Your assignment
Write down exactly the lines of the records below, beginning with the first and ending with the line that includes "induction spans as [|sp".
══ Data shown ══
Lemma remove_points l k (h : latch) spans : forall ps : gmap (list Z) (list latch),
  h ∈ lookup_list k (fold_left (remove_point l) spans ps) <->
  h ∈ lookup_list k ps /\ (lid h <> lid l \/ mkSpan k None ∉ spans).
Proof.
  induction spans as [|sp spans IH]; intros ps; cbn [fold_left]; [set_solver|].
  rewrite IH, remove_point_elem, not_elem_of_cons. tauto.
Qed.

Lemma index_ok_new : index_ok newLatchManager.
Proof.
  split; cbn; [done| |].
  - intros i l. rewrite lookup_empty. naive_solver.
  - intros k h. unfold lookup_list. rewrite !lookup_empty. cbn. set_solver.
Qed.

Lemma index_ok_insert m l :
  index_ok m -> held m !! lid l = None -> lranged l = existsb is_ranged (lspans l) -> index_ok (insert m l).
Proof.
  intros [H1 H2 H3] Hf Hr. split; cbn [insert held points ranged].
  - intros i h. rewrite lookup_insert_Some. intros [[<- <-]|[_ Hh]]; [done|by apply H1].
  - intros i h. rewrite lookup_insert_Some. destruct (lranged l) eqn:E; rewrite ?lookup_insert_Some, H2; [intuition congruence|].
    split; [|intuition congruence]. intros [Hh ?]. split; [|done]. right. split; [|done]. intros <-. congruence.
  - intros k h. rewrite insert_points, H3, lookup_insert_Some. split.
    + intros [[Hh ?]|[-> ?]]; [|by split; [left|]]. split; [|done]. right. split; [|done]. intros E. rewrite <- E in Hh. congruence.
    + intros [[[_ ->]|[_ ?]] ?]; [by right|by left].
Qed.

Lemma index_ok_remove m l : index_ok m -> held m !! lid l = Some l -> index_ok (remove m l).
Proof.
  intros [H1 H2 H3] Hl. split; cbn [remove held points ranged].
  - intros i h. rewrite lookup_delete_Some. intros [_ Hh]. by apply H1.
  - intros i h. rewrite !lookup_delete_Some, H2. tauto.
  - intros k h. rewrite remove_points, H3, lookup_delete_Some. split; [|intuition congruence].
    intros [[Hh Hs] Hc]. split; [|done]. split; [|done]. intros E. destruct Hc as [Hc|Hc]; [congruence|].
    apply Hc. rewrite <- E in Hh. assert (h = l) as -> by congruence. done.
Qed.

Section Conflict.
Context `{MapRange}.

Lemma find_none {A} (f : A -> bool) l : find f l = None <-> forall x, x ∈ l -> f x = false.
Proof.
  split; [intros Hf x Hx; eapply find_none; [done|by apply list_elem_of_In]|].
  induction l as [|x l IH]; intros Hl; [done|]. cbn [find]. rewrite Hl by apply list_elem_of_here.
  apply IH. intros y Hy. by apply Hl, list_elem_of_further.
Qed.

Lemma find_elem {A} (f : A -> bool) l x : find f l = Some x -> x ∈ l /\ f x = true.
Proof. intros Hf. apply find_some in Hf as [? ?]. by rewrite list_elem_of_In. Qed.

Lemma elem_of_range (m : gmap N latch) (h : latch) : h ∈ map snd (range_map m) <-> exists i, m !! i = Some h.
Proof.
  rewrite list_elem_of_In, in_map_iff. split.
  - intros ([i h'] & <- & Hin). exists i. by apply elem_of_range_map, list_elem_of_In.
  - intros (i & Hi). exists (i, h). split; [done|]. by apply list_elem_of_In, elem_of_range_map.
Qed.

Lemma existsb_elem {A} (f : A -> bool) l : existsb f l = true <-> exists x, x ∈ l /\ f x = true.
Proof. rewrite existsb_exists. by setoid_rewrite list_elem_of_In. Qed.

(** A span finds a holder exactly when one clashes with it. *)
Lemma span_conflict_some m l ls h :
  index_ok m -> span_conflict m l ls = Some h ->
  held m !! lid h = Some h /\ conflicts l h = true /\ exists hs, hs ∈ lspans h /\ overlaps hs ls = true.
Proof.
  intros [H1 H2 H3]. unfold span_conflict. destruct (is_ranged ls) eqn:Er.
  - intros Hf. apply find_elem in Hf as [Hin Hb]. apply elem_of_range in Hin as (i & Hi). destruct (H1 i h Hi) as [<- _].
    apply andb_true_iff in Hb as [Hc Hs]. by apply existsb_elem in Hs.
  - destruct (find _ (lookup_list _ _)) as [h'|] eqn:Ef.
    + intros [= ->]. apply find_elem in Ef as [Hin Hc]. apply H3 in Hin as [Hh Hs]. split_and!; [done..|].
      eexists. split; [done|]. rewrite (is_ranged_false _ Er). by apply (overlaps_covers _ _ (sStart ls)).
    + intros Hf. apply find_elem in Hf as [Hin Hb]. apply elem_of_range in Hin as (i & Hi). apply H2 in Hi as [Hi _].
      destruct (H1 i h Hi) as [<- _]. apply andb_true_iff in Hb as [Hc Hs]. apply existsb_elem in Hs as (hs & ? & Hs).
      apply andb_true_iff in Hs as [_ ?]. eauto.
Qed.

Lemma span_conflict_none m l ls h :
  index_ok m -> span_conflict m l ls = None -> held m !! lid h = Some h -> conflicts l h = true ->
  forall hs, hs ∈ lspans h -> overlaps hs ls = false.
Proof.
  intros [H1 H2 H3] Hn Hh Hc hs Hs. apply not_true_iff_false. intros Ho. revert Hn. unfold span_conflict.
  destruct (is_ranged ls) eqn:Er.
  - rewrite find_none. intros Hf. specialize (Hf h). rewrite Hc in Hf. cbn [andb] in Hf.
    apply not_true_iff_false in Hf; [|by apply elem_of_range; eauto]. apply Hf, existsb_elem. eauto.
  - destruct (find _ (lookup_list _ _)) eqn:Ef; [done|]. rewrite find_none in Ef. rewrite find_none. intros Hf.
    destruct (is_ranged hs) eqn:Eh.
    + specialize (Hf h). rewrite Hc in Hf. cbn [andb] in Hf. apply not_true_iff_false in Hf.
      * apply Hf, existsb_elem. exists hs. by rewrite Eh, Ho.
      * apply elem_of_range. exists (lid h). apply H2. split; [done|]. destruct (H1 _ _ Hh) as [_ ->].
        apply existsb_elem. eauto.
    + apply is_ranged_false in Eh, Er. rewrite Eh, Er in Ho. apply beqb_eq in Ho. cbn in Ho.
      specialize (Ef h). rewrite Hc in Ef. discriminate Ef. apply H3. split; [done|]. by rewrite <- Ho, <- Eh.
Qed.

(** [findConflict] is exact: it returns a holder that clashes with the
    request, and none only when no holder does. *)
Lemma findConflict_spec m l :
  index_ok m ->
  match findConflict m l with
  | Some h => held m !! lid h = Some h /\ clash l h
  | None => forall h, held m !! lid h = Some h -> ~ clash l h
  end.
Proof.
  intros Hix. unfold findConflict.
  assert (Hg : forall spans, (forall sp, sp ∈ spans -> sp ∈ lspans l) ->
    match find_conflict m l spans with
    | Some h => held m !! lid h = Some h /\ clash l h
    | None => forall h, held m !! lid h = Some h -> conflicts l h = true ->
        forall ls hs, ls ∈ spans -> hs ∈ lspans h -> overlaps hs ls = false
    end).
  { induction spans as [|ls spans IH]; intros Hsub; cbn [find_conflict]; [set_solver|].
    destruct (span_conflict m l ls) as [h|] eqn:E.
    - apply span_conflict_some in E as (Hh & Hc & hs & Hs & Ho); [|done]. split; [done|]. split; [done|].
      exists ls, hs. split_and!; [|done..]. apply Hsub, list_elem_of_here.
    - assert (Hsub' : forall sp, sp ∈ spans -> sp ∈ lspans l) by (intros; apply Hsub; by apply list_elem_of_further).
      specialize (IH Hsub'). destruct (find_conflict m l spans); [done|].
      intros h Hh Hc ls' hs Hin Hs. apply elem_of_cons in Hin as [->|Hin]; [by eapply span_conflict_none|by eapply IH]. }
  specialize (Hg (lspans l) (fun _ H => H)). destruct (find_conflict m l (lspans l)); [done|].
  intros h Hh [Hc (ls & hs & Hl & Hs & Ho)]. rewrite (Hg h Hh Hc ls hs Hl Hs) in Ho. discriminate.
Qed.

(** The scan of every holder the index replaces. *)
Definition scan_conflict (m : latchManager) (l : latch) : bool :=
  existsb (fun h => conflicts l h && existsb (fun ls => existsb (fun hs => overlaps hs ls) (lspans h)) (lspans l))
    (map snd (map_to_list (held m))).

Lemma scan_conflict_clash m l :
  index_ok m -> scan_conflict m l = true <-> exists h, held m !! lid h = Some h /\ clash l h.
Proof.
  intros Hix. unfold scan_conflict, clash. rewrite existsb_elem. split.
  - intros (h & Hin & Hb). apply list_elem_of_In, in_map_iff in Hin as ([i h'] & <- & Hin). apply list_elem_of_In, elem_of_map_to_list in Hin.
    cbn [snd] in *. apply andb_true_iff in Hb as [Hc Hb]. apply existsb_elem in Hb as (ls & Hl & Hb).
    apply existsb_elem in Hb as (hs & Hs & Ho). exists h'. destruct (io_held _ Hix i h' Hin) as [<- _]. eauto 10.
  - intros (h & Hh & Hc & ls & hs & Hl & Hs & Ho). exists h. split.
    + apply list_elem_of_In, in_map_iff. exists (lid h, h). split; [done|]. by apply list_elem_of_In, elem_of_map_to_list.
    + rewrite Hc. apply existsb_elem. exists ls. split; [done|]. apply existsb_elem. eauto.
Qed.

(** ** The manager as a state machine *)

(** Requests take latches whose pointers are new, and release held ones. *)
Inductive latch_step : latchManager -> latchManager -> Prop :=
| step_acquire m m' id spans mode :
    held m !! id = None -> try_acquire m (new_latch id spans mode) = inl m' -> latch_step m m'
| step_release m l : held m !! lid l = Some l -> latch_step m (remove m l).

Definition reachable (m : latchManager) : Prop := rtc latch_step newLatchManager m.

Definition exclusive (m : latchManager) : Prop :=
  forall l h, held m !! lid l = Some l -> held m !! lid h = Some h -> lid l <> lid h -> ~ clash l h.

Lemma try_acquire_inl m l m' : try_acquire m l = inl m' -> findConflict m l = None /\ m' = insert m l.
Proof. unfold try_acquire. destruct (findConflict m l); [done|]. by intros [= <-]. Qed.

Lemma step_inv m m' : latch_step m m' -> index_ok m -> exclusive m -> index_ok m' /\ exclusive m'.
Proof.
  intros Hst Hix Hex. destruct Hst as [m m' id spans mode Hf Ht|m l Hl].
  - set (n := new_latch id spans mode) in *. apply try_acquire_inl in Ht as [Hn ->]. split; [by apply index_ok_insert|].
    pose proof (findConflict_spec m n Hix) as Hs. rewrite Hn in Hs. change (lid n) with id in *.
    intros l h. cbn [insert held]. rewrite !lookup_insert_Some. intros [[? <-]|[? Hl]] [[? <-]|[? Hh]] Hne.
    + done.
    + by apply Hs.
    + intros Hc. apply clash_sym in Hc. by eapply Hs.
    + by apply Hex.
  - split; [by apply index_ok_remove|]. intros a b. cbn [remove held]. rewrite !lookup_delete_Some.
    intros [_ ?] [_ ?]. by apply Hex.
Qed.

Lemma reachable_inv m : reachable m -> index_ok m /\ exclusive m.
Proof.
  intros Hr. apply (rtc_ind_r (R := latch_step) (fun m => index_ok m /\ exclusive m) newLatchManager); [|by intros y z _ Hst [? ?]; eapply step_inv|done].
  split; [apply index_ok_new|]. intros l h Hl. cbn in Hl. by rewrite lookup_empty in Hl.
Qed.

(** C18: Latches exclude.  In every state the manager can reach, two latches
    held at once that cover a common key are both shared: a writer holds its
    keys alone, whatever mix of point and range spans is held. *)
Theorem latch_exclusion m i j l h k :
  reachable m -> held m !! i = Some l -> held m !! j = Some h -> i <> j ->
  (exists sp, sp ∈ lspans l /\ covers sp k) -> (exists sp, sp ∈ lspans h /\ covers sp k) ->
  lmode l = latchShared /\ lmode h = latchShared.
Proof.
  intros Hr Hl Hh Hne (ls & Hls & Hlk) (hs & Hhs & Hhk). destruct (reachable_inv m Hr) as [Hix Hex].
  destruct (io_held _ Hix _ _ Hl) as [<- _], (io_held _ Hix _ _ Hh) as [<- _].
  destruct (conflicts l h) eqn:Ec.
  - exfalso. apply (Hex l h Hl Hh Hne). split; [done|]. exists ls, hs. split_and!; [done..|]. by eapply overlaps_covers.
  - unfold conflicts in Ec. apply orb_false_iff in Ec as [E1 E2]. apply bool_decide_eq_false in E1, E2.
    by destruct (lmode l), (lmode h).
Qed.

(** The conflict index is exact.  In every reachable state
    [findConflict], which looks points up by key and scans only the holders
    of ranges, finds a holder for a request exactly when the scan of every
    holder against every span would, and the holder it returns (whichever
    the map order yields) is held and conflicts with the request. *)
Theorem findConflict_is_scan m l :
  reachable m ->
  (scan_conflict m l = false <-> findConflict m l = None) /\
  (forall h, findConflict m l = Some h -> held m !! lid h = Some h /\ clash l h).
Proof.
  intros Hr. destruct (reachable_inv m Hr) as [Hix _]. pose proof (findConflict_spec m l Hix) as Hs.
  split; [|by intros h E; rewrite E in Hs]. rewrite <- not_true_iff_false, scan_conflict_clash by done.
  destruct (findConflict m l) as [h|]; [|naive_solver]. split; [|done]. intros Hn. destruct Hn. by exists h.
Qed.

(** What may happen while a request waits for [h]: other requests release
    latches, [h] among them. *)
Definition releases (wait : latchManager -> latch -> latchManager) : Prop :=
  forall m h, reachable m -> held m !! lid h = Some h ->
    reachable (wait m h) /\ held (wait m h) !! lid h = None /\ held (wait m h) ⊆ held m.

Lemma releases_shrink (a b : gmap N latch) i l : b ⊆ a -> a !! i = Some l -> b !! i = None -> (size b < size a)%nat.
Proof.
  intros Hsub Ha Hb. apply map_subset_size. split; [done|]. intros Hab.
  rewrite (lookup_weaken _ _ _ _ Ha Hab) in Hb. discriminate.
Qed.

End Conflict.

(** ** Witnesses *)

(** A reader of a range and a reader of a point in it. *)
Definition ex_reader : latch := new_latch 1 [mkSpan [4] (Some [5])] latchShared.
Definition ex_point : latch := new_latch 2 [mkSpan [4; 1] None] latchShared.
Definition ex_writer : latch := new_latch 3 [mkSpan [7] None; mkSpan [4; 1] None] latchExclusive.
Definition ex_manager : latchManager := insert (insert newLatchManager ex_reader) ex_point.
═══
Solution to this exercise
Lemma remove_points l k (h : latch) spans : forall ps : gmap (list Z) (list latch),
  h ∈ lookup_list k (fold_left (remove_point l) spans ps) <->
  h ∈ lookup_list k ps /\ (lid h <> lid l \/ mkSpan k None ∉ spans).
Proof.
  induction spans as [|sp spans IH]; intros ps; cbn [fold_left]; [set_solver|].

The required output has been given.